Simi Valley/Moorpark has the same pressures, but the mix of closed escrow prices weigh heavily on the lower end of the market, below $750,000. Also, Simi/Moorpark has struggled with extremely low inventory throughout the entire year. This area only has half the number of homes available in inventory. 79. And only 42 priced below $750,000.
Let’s explore how this dearth of inventory has affected both sales and prices. Inventory is down 45% from last year, which was the lowest year on record. Until this year. Prices up 9-12%. Even with the absence of inventory, sales increased by 22%. The inventory currently represents only two weeks of sales, closer to one week for homes priced below $750,000. Yes, those 42 homes. Yikes. Look at the lower end of this chart. Sales in the under-$750,000 range increased 8% versus a year ago (three months versus three months). Wy only 8%? Because the inventory is not available to sell. Increased sales in homes priced between $750,000 and $1 million, and between $1 million and $1.5 million, were up around 70%. The median sold price has jumped from $605,000 to the current $680,000. The median, “normal” price of the preponderance of homes in Simi Valley has until last year been $600,000. It is now pushing $700,000.
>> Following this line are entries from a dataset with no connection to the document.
Lemma targetEntries_stamped (targetDate : string) (entries targetEntries : list json) :
  Js.filterM (onTargetDate P targetDate) entries = Ok targetEntries ->
  Js.filterM hasTimestamp targetEntries = Ok targetEntries
  /\ exists dates,
       Js.mapM (timestampOf P) targetEntries = Ok dates
       /\ Forall (fun d => d <> None) dates.
Proof.
  intros Hfilter. split.
  - apply filterM_all. intros x Hx.
    destruct (filterM_In _ _ _ Hfilter x Hx) as [_ Hx'].
    now apply target_hasTimestamp with (P := P) (targetDate := targetDate).
  - destruct (mapM_total (timestampOf P) targetEntries) as [dates Hdates].
    + intros x Hx. destruct (filterM_In _ _ _ Hfilter x Hx) as [_ Hx'].
      destruct (target_timestampOf _ _ _ Hx') as [t Ht]. now exists (Some t).
    + exists dates. split; [exact Hdates|].
      apply Forall_forall. intros d Hd.
      destruct (Forall2_In_r _ _ _ d (mapM_Forall2 _ _ _ Hdates) Hd) as (x & Hx & Hxd).
      destruct (filterM_In _ _ _ Hfilter x Hx) as [_ Hx'].
      destruct (target_timestampOf _ _ _ Hx') as [t Ht].
      rewrite Ht in Hxd. injection Hxd as <-. discriminate.
Qed.

(** What a returned session is made of. *)
Lemma parseSessionFile_some (filePath targetDate projectPath : string)
    (entries targetEntries : list json) (s : SessionInfo.t) :
  readJsonlFile P fs filePath = Ok entries ->
  Js.filterM (onTargetDate P targetDate) entries = Ok targetEntries ->
  parseSessionFile P fs filePath targetDate projectPath = Ok (Some s) ->
  exists userEntries dates t0 t1,
    Js.filterM isUserMessage targetEntries = Ok userEntries
    /\ Js.mapM userMessageOf userEntries = Ok (SessionInfo.userMessages s)
    /\ SessionInfo.userMessages s <> []
    /\ SessionInfo.messageCount s = Z.of_nat (length (SessionInfo.userMessages s))
    /\ Js.mapM (timestampOf P) targetEntries = Ok dates
    /\ nth_error (Js.sort DateFns.compareTime dates) 0 = Some (Some t0)
    /\ nth_error (Js.sort DateFns.compareTime dates) (length dates - 1) = Some (Some t1)
    /\ SessionInfo.startTime s = Some t0
    /\ SessionInfo.endTime s = Some t1
    /\ SessionInfo.duration s = DateFns.differenceInMinutes t1 t0.
Proof.
  intros Hread Hfilter H.
  destruct (targetEntries_stamped _ _ _ Hfilter) as [Hstamped (dates & Hdates & _)].
  unfold parseSessionFile in H. rewrite Hread in H.
  cbv beta iota zeta delta [rbind] in H. rewrite Hfilter in H.
  destruct (length targetEntries =? 0)%nat; [discriminate|].
  destruct (Js.filterM isUserMessage targetEntries) as [userEntries|] eqn:Euser;
    [|discriminate].
  destruct (Js.mapM userMessageOf userEntries) as [userMessages|] eqn:Emsgs;
    [|discriminate].
  destruct (length userMessages =? 0)%nat eqn:Elen; [discriminate|].
  rewrite Hstamped, Hdates in H.
  rewrite (sort_length DateFns.compareTime dates) in H.
  destruct (length dates =? 0)%nat; [discriminate|].
  destruct (nth_error (Js.sort DateFns.compareTime dates) 0) as [startTime|] eqn:E0;
    [|discriminate].
  destruct (nth_error (Js.sort DateFns.compareTime dates) (length dates - 1))
    as [endTime|] eqn:E1; [|discriminate].
  unfold calculateDuration in H. simpl in H.
  destruct startTime as [t0|]; [|discriminate].
  destruct endTime as [t1|]; [|discriminate].
  injection H as <-. simpl.
  exists userEntries, dates, t0, t1. repeat split; auto.
  intros ->. discriminate.
Qed.

End SessionInversion.

Section SortedEnds.

Context {A : Type} (key : A -> Z).

Lemma sorted_first_le (l : list A) (x : A) :
  StronglySorted (fun a b => (key a <= key b)%Z) l ->
  nth_error l 0 = Some x ->
  forall y, In y l -> (key x <= key y)%Z.
Proof.
  intros Hs Hx y Hy. destruct l as [|a l]; [discriminate|].
  injection Hx as ->. inversion Hs as [|? ? _ Hall]; subst.
  destruct Hy as [<-|Hy]; [lia|].
  rewrite Forall_forall in Hall. now apply Hall.
Qed.

Lemma sorted_last_ge (l : list A) (z : A) :
  StronglySorted (fun a b => (key a <= key b)%Z) l ->
  nth_error l (length l - 1) = Some z ->
  forall y, In y l -> (key y <= key z)%Z.
Proof.
  induction 1 as [|a l Hs IH Hall]; intros Hz y Hy; [destruct Hy|].
  destruct l as [|b l'].
  - simpl in Hz. injection Hz as <-. destruct Hy as [<-|[]]. lia.
  - assert (Hz' : nth_error (b :: l') (length (b :: l') - 1) = Some z).
    { simpl in *. now rewrite Nat.sub_0_r in *. }
    destruct Hy as [<-|Hy].
    + rewrite Forall_forall in Hall. apply Hall.
      eapply nth_error_In; eauto.
    + now apply IH.
Qed.
(** * DECA decode pipeline: a shallow embedding of [decalib/deca.py]

  The tensors of the program are modelled as nested lists, the Python
  dictionaries as insertion-ordered association lists, exceptions as an
  error type threaded through a small result monad.  Tensor elements are
  exact rationals ([Qc]): the arithmetic of the model is that of the
  program without the rounding of float32.  The one place where a
  property below depends on the rounding, the blend of line 314, is also
  modelled in float32 on one texel (module [Float32]). *)

From Stdlib Require Import String Bool Arith ZArith QArith Qcanon Qround Qpower
  Lia Lqa List.
From Stdlib Require SpecFloat.
Import ListNotations.

Set Implicit Arguments.
Open Scope string_scope.
Open Scope nat_scope.
Open Scope list_scope.

(** ** Exceptions and the result monad *)

Inductive error : Type :=
| RuntimeError (msg : string)       (* raised by torch on a shape mismatch *)
| AssertionError
| ZeroDivisionError
| ValueError
| IndexError
| UnboundLocalError (var : string)
| ExternalError (callee : string).  (* an exception raised inside a collaborator *)

Inductive result (A : Type) : Type :=
| Ok (a : A)
| Err (e : error).

Arguments Ok {A} a.
Arguments Err {A} e.

Definition bind {A B} (r : result A) (k : A -> result B) : result B :=
  match r with
  | Ok a => k a
  | Err e => Err e
  end.

Notation "x <- c ;; k" := (bind c (fun x => k))
  (at level 61, c at next level, right associativity).

Fixpoint mapM {A B} (f : A -> result B) (l : list A) : result (list B) :=
  match l with
  | [] => Ok []
  | x :: xs => y <- f x ;; ys <- mapM f xs ;; Ok (y :: ys)
  end.

(** ** Python containers *)

(** [l[start:stop]] with Python's treatment of negative and out-of-range
  bounds (step 1). *)
Definition py_bound (len i : Z) : Z :=
  if (i <? 0)%Z then Z.max (i + len) 0 else Z.min i len.

Definition py_slice {A} (l : list A) (start stop : Z) : list A :=
  let len := Z.of_nat (length l) in
  let s := py_bound len start in
  let e := py_bound len stop in
  firstn (Z.to_nat (e - s)) (skipn (Z.to_nat s) l).

(** A [dict]: keys in insertion order, assignment to an existing key keeps
  its position. *)
Definition dict (V : Type) : Type := list (string * V).

Fixpoint dict_set {V} (k : string) (v : V) (d : dict V) : dict V :=
  match d with
  | [] => [(k, v)]
  | (k', v') :: d' =>
      if String.eqb k' k then (k', v) :: d' else (k', v') :: dict_set k v d'
  end.

Fixpoint dict_get {V} (k : string) (d : dict V) : option V :=
  match d with
  | [] => None
  | (k', v') :: d' => if String.eqb k' k then Some v' else dict_get k d'
  end.

Definition dict_keys {V} (d : dict V) : list string := map fst d.

(** ** Shapes of nested lists *)

(** [k] consecutive groups of [n] elements: one step of a [reshape]. *)
Fixpoint chunks {A} (k n : nat) (l : list A) : list (list A) :=
  match k with
  | O => []
  | S k' => firstn n l :: chunks k' n (skipn n l)
  end.

Definition has_shape3 {A} (t : list (list (list A))) (b n c : nat) : Prop :=
  length t = b /\
  Forall (fun m => length m = n /\ Forall (fun r => length r = c) m) t.

(** ** Parameter codec: [DECA.decompose_code] *)

Module Codec.
Section Codec.

Variable A : Type.

(** A value stored in [code_dict]: a (batch, width) slice, or the lighting
  block after [reshape(batch, 9, 3)]. *)
Inductive block : Type :=
  | Flat (t : list (list A))
  | Light (t : list (list (list A))).

(** [code[:, start:end]] *)
Definition slice_cols (code : list (list A)) (start stop : Z) : list (list A) :=
  map (fun row => py_slice row start stop) code.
Let’s look at the closed escrow charts for Simi/Moorpark. Sales are very consistent, because the inventory is acting as a governor. Sales could easily increase, but the lack of inventory does not allow it to increase. 42 listings under $750,000.
The second closed escrow chart shows we are following the pattern set by the previous years. Given more available inventory, this chart would look considerably different.
What has all this done to prices in Simi Valley and Moorpark? Both Average and Median soaring. Median prices at the beginning of the year were close to $600,000. Median price in January 2021 is $690,000. When there is not much available to sell, and when the demand is high, supply and demand is pushing prices higher and higher.
This tome does not address all the market factors. What about interest rates, the number of people leaving California, the lack of available workforce housing, the impact of millennials, the movement from the city to the suburbs? There is never any one answer why things have happened.
Sometimes I would come home from work and announce to my wife that the stock market hit record highs. She would ask why that happened. I would enumerate the Fed rate change, earnings reports from certain companies, speculation by funds, all sorts of “reasons”. Then I would finally admit the real reason why prices went up. More people bought than sold. That is what is happening today. More people are interested in buying than selling. It’s called a market.
Stay safe, stay smart. This will be over soon. Use this time to learn how to do your job better, remotely, virtually. We will never return to the way things used to be. This pandemic has caused changes to take place quickly, has forced us to adapt, has pushed us to explore different ways to work and live. Amazon started out as a different way to sell books. Amazon sales have now surpassed $1 billion every day. Many of the trucks I see seem to be decorated with a smile. Zoom meetings have made us appreciate the time it took to travel, stay at hotels, the cost of air travel. A zoom meeting now accomplishes in a few hours what it took three days to do only a year ago. Some of these changes are good changes.